A talent issue

Sherona Shng, regional vice president, operations Asia, and managing director at The Langham Hong Kong, believes that hiring and staff retention requires a different approach today

How are you planning to attract more hospitality staff?
I see this as a two-pronged approach – one is talent retention, and one is talent acquisition.

Let’s talk about talent retention first. Before my team goes out to recruit, I tell them that they need to think about how they can keep their good workers first.

There are so many people leaving the hospitality industry to join other industries, due to its volatility. When something hits the economy, hotels are one of the first few industries to suffer. Hence, young professionals – although they have studied tourism – choose to go into another industry that is more secure and pays better. These days, we need to think about what the younger generation wants in a job.

Is it more about changing the approach?
Absolutely, we have to put on a different thinking hat. We have to treat our colleagues the same way we treat our guests.

When there is a guest, our colleagues are asked to start building great memories for their guests by personalising their experience – whether the guest comes with family or as a business traveller – and ensure they leave with a great memory.

Similarly, it is very important to treat every colleague as if we were treating a guest; personalise their experience, take steps to understand what they want, and build great memories for them in the workplace. This way, we can retain as many talents as we can, because acquiring new talent is much more than what you spend on retaining talent!

Some of the colleagues I have spoken with also indicate remuneration is very important. Unfortunately, hotels are not necessarily the highest paying industry. The least we can do is benchmark salaries to stay slightly ahead of the competition. This way, we don’t lose out when people leave for a US$150 increment.

There will also be some individuals who want their ideas to be heard, to belong, and be recognised for their good work. It is our job as management to help our colleagues feel motivated and appreciated. That’s the culture I’m trying to build in my hotel, as well as trying to introduce to all the other hotels under my care.

(Editor’s note: Shng covers all hotels geographically in Asia outside China.
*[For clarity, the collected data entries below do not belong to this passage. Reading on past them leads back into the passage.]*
(** * Reptar (yarn): the watch dispatcher, the plugin resolver and the test fixtures

    A shallow embedding of
    - [bin/watch.js]: the dispatcher that wires two chokidar watch sessions
      to the actions of a long-lived site object;
    - [test/fixtures/index.js]: [mirrorPathsToContent], the npm branch of
      [mockSimpleSite] and [filterOnlyFiles];
    - the package resolver [getYarnPackageNames] of [lib/json.js], of which
      only the unit test is available.

    JavaScript runs every callback to completion before the next one starts.
    The dispatcher is therefore a transition system: the module body builds
    the first state in one go, and afterwards the environment feeds it
    stimuli one at a time (a watcher emitting an event, a promise of the site
    being settled). Closures of the source are first-order here: one
    constructor per function literal, and an interpreter that runs its body. *)

From Stdlib Require Import String Ascii List Bool Arith Lia.
From stdpp Require Import base strings gmap.
Import ListNotations.

Local Open Scope string_scope.
Local Open Scope list_scope.

(** ** Strings as the JavaScript code uses them *)

Module Str.

(** [s.startsWith(p)] *)
Fixpoint startsWith (p s : string) : bool :=
  match p, s with
  | EmptyString, _ => true
  | String a p', String b s' => Ascii.eqb a b && startsWith p' s'
  | String _ _, EmptyString => false
  end.

(** [s.includes(needle)]: some suffix of [s] starts with [needle]. *)
Fixpoint includes (needle s : string) : bool :=
  startsWith needle s ||
  match s with
  | EmptyString => false
  | String _ s' => includes needle s'
  end.

Definition tab : string := String (ascii_of_nat 9) EmptyString.

End Str.

(** ** bin/watch.js *)

Module Watch.

(** The two chokidar instances of the module: [watcher] and [themeWatcher]. *)
Inductive session := Source | Theme.

Definition session_eqb (a b : session) : bool :=
  match a, b with
  | Source, Source | Theme, Theme => true
  | _, _ => false
  end.

(** [require('../lib/config').path] and [yarn.theme.config.path.templates]. *)
Record config := Config {
  path_source : string;
  path_plugins : string;
  path_themes : string;
  path_destination : string;
  path_templates : string
}.

Record js_error := JsError { stack : string }.

Inductive outcome := Fulfilled | Rejected (e : js_error).

(** The methods of the site object [yarn] that return a promise. *)
Inductive site_action :=
| readFiles
| fileChanged (path : string)
| fileAdded (path : string)
| fileRemoved (path : string)
| readTheme
| build.

(** The function literals passed to [on]. *)
Inductive callback :=
| on_source_ready     (* watch.js 38-63 *)
| on_source_change    (* watch.js 40-46 *)
| on_source_add       (* watch.js 48-54 *)
| on_source_unlink    (* watch.js 56-62 *)
| on_theme_ready      (* watch.js 70-80 *)
| on_theme_change.    (* watch.js 72-79 *)

(** What is attached to a promise of the site. *)
Inductive reaction :=
| catch_log_rethrow   (* .catch(function(e) { console.log(e.stack); throw e; }) *)
| then_log_done       (* .then(function() { logger.info('\tdone!'); }) *)
| then_build          (* .then(function() { return yarn.build(); }) *)
| unobserved.         (* the promise of [yarn.build()] returned from a then *)

Definition promise := nat.

(** Everything the dispatcher does to the outside, in the order it does it.
    [Settled] records the stimulus that ran a reaction, so that the order of
    settlements and calls can be read off one list. *)
Inductive effect :=
| Serve
| NewYarn
| ConfigureTemplate (paths : list string) (cacheTemplates : bool)
| Call (a : site_action) (p : promise)
| Watch (s : session) (paths ignored : list string)
| On (s : session) (name : string) (cb : callback)
| LoggerInfo (msg : string)
| ConsoleLog (msg : string)
| Settled (p : promise) (o : outcome)
| UnhandledRejection (p : promise) (e : js_error).

Record listener := Listener {
  l_session : session;
  l_event : string;
  l_callback : callback
}.

Record watch_session := WatchSession {
  w_role : session;
  w_paths : list string;
  w_ignored : list string
}.

Record state := State {
  watchers : list watch_session;
  listeners : list listener;
  pending : list (promise * reaction);
  next_promise : promise;
  trace : list effect
}.

Definition empty_state : state := State [] [] [] 0 [].

(** *** A state monad for the bodies of the callbacks *)

Definition M (A : Type) : Type := state -> A * state.

Definition ret {A} (a : A) : M A := fun st => (a, st).

Definition bind {A B} (m : M A) (f : A -> M B) : M B :=
  fun st => let (a, st') := m st in f a st'.

Definition exec {A} (m : M A) (st : state) : state := snd (m st).

Notation "m >>= f" := (bind m f) (at level 58, left associativity).
Notation "m >> k" := (bind m (fun _ => k)) (at level 58, left associativity).

Definition tell (e : effect) : M unit := fun st =>
  (tt, State (watchers st) (listeners st) (pending st) (next_promise st)
             (trace st ++ [e])).

(** [yarn.<action>(...)]: the call is observed and a fresh promise returned. *)
Definition yarn (a : site_action) : M promise := fun st =>
  (next_promise st,
   State (watchers st) (listeners st) (pending st) (S (next_promise st))
         (trace st ++ [Call a (next_promise st)])).

(** [p.then(f)] and [p.catch(f)]. *)
Definition react (r : reaction) (p : promise) : M unit := fun st =>
  (tt, State (watchers st) (listeners st) (pending st ++ [(p, r)])
             (next_promise st) (trace st)).

(** [chokidar.watch(paths, {ignored: ignored})] *)
Definition chokidar_watch (s : session) (paths ignored : list string) : M unit :=
  fun st =>
  (tt, State (watchers st ++ [WatchSession s paths ignored]) (listeners st)
             (pending st) (next_promise st)
             (trace st ++ [Watch s paths ignored])).

(** [emitter.on(name, cb)]: the listener goes to the end of the list. *)
Definition on (s : session) (name : string) (cb : callback) : M unit :=
  fun st =>
  (tt, State (watchers st) (listeners st ++ [Listener s name cb])
             (pending st) (next_promise st)
             (trace st ++ [On s name cb])).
Operationally, the hotels are The Langham, Hong Kong; Cordis, Hong Kong; and The Langham, Jakarta. It also covers hotels in development stages.)

What steps have you taken to retain talent?
Recently, I sent four of my team members from Hong Kong to help out in Melbourne for a month. When they came back, they had a sparkle in their eyes and were very motivated. It was as if they were on steroids (laughs). They shared with me that they had to work very hard, but they saw a different aspect of operations by being in a new city, learning new rules, and experiencing a new culture.

This initiative was to help these four staff develop a better sense of belonging to the brand. When they returned, they went around telling others about their great experience, and now I have people knocking on my door wanting to sign up for such programmes, regardless of location. I am very happy to hear that.

I also have more colleagues discussing opportunities with me, for example, asking if I need help with a hotel’s pre-opening. The underlying message I’m hearing is that: I am willing to stay with you, and although it may not be immediate, I want to sign up for such opportunities if there is a chance.

This is all part of retention and being able to motivate my colleagues, to show them there is development within the group.

I think my role is also an example to my colleagues. Like if you preserve, persist, and work hard, doors will open for you. I first started in communications and was with Langham for 14 years, before leaving for five years to join Four Seasons Hotels & Resorts, and eventually returning to Langham to do operations.

In relation to retention, one initiative I launched in my hotel is a mentorship programme. We identify some key staff that we want to grow and develop, and ensure they can see a future path with us.

Out of my six mentees, five are females, because I want to be that female leadership role. Regular time is set aside to coach and mentor my mentees on a one-on-one basis, where we talk about career development, problem-solving both at work and in life, and even relationship problems.

How does having more women in operational roles help with the manpower situation?
Operational roles in a hotel are not usually the first choice for females. Usually, women can be found in sales and marketing. I’m thinking of hiring more female chefs, pastry chefs, engineers, and mixologists. I’m trying to recruit a female bartender now actually! I already have a male bartender, so I’m trying to balance it out and have more diversity in the ranks.

That is why we have to be more innovative in how we recruit. It is no longer about posting an ad. Nowadays, it is via word of mouth, or someone that caught your eye in a restaurant or bar that is doing a great job and you get to know them, or through LinkedIn. We do a lot of LinkedIn searches.

Hospitality is constantly reinventing itself. The pandemic has also taught us that people skills and the ability to engage with guests at every stage of the journey remain the most important element of what we do. For the right people with the right mindset, a career in hospitality literally opens a world of opportunity as the industry continues to grow, and exceptional talent will always rise to the top.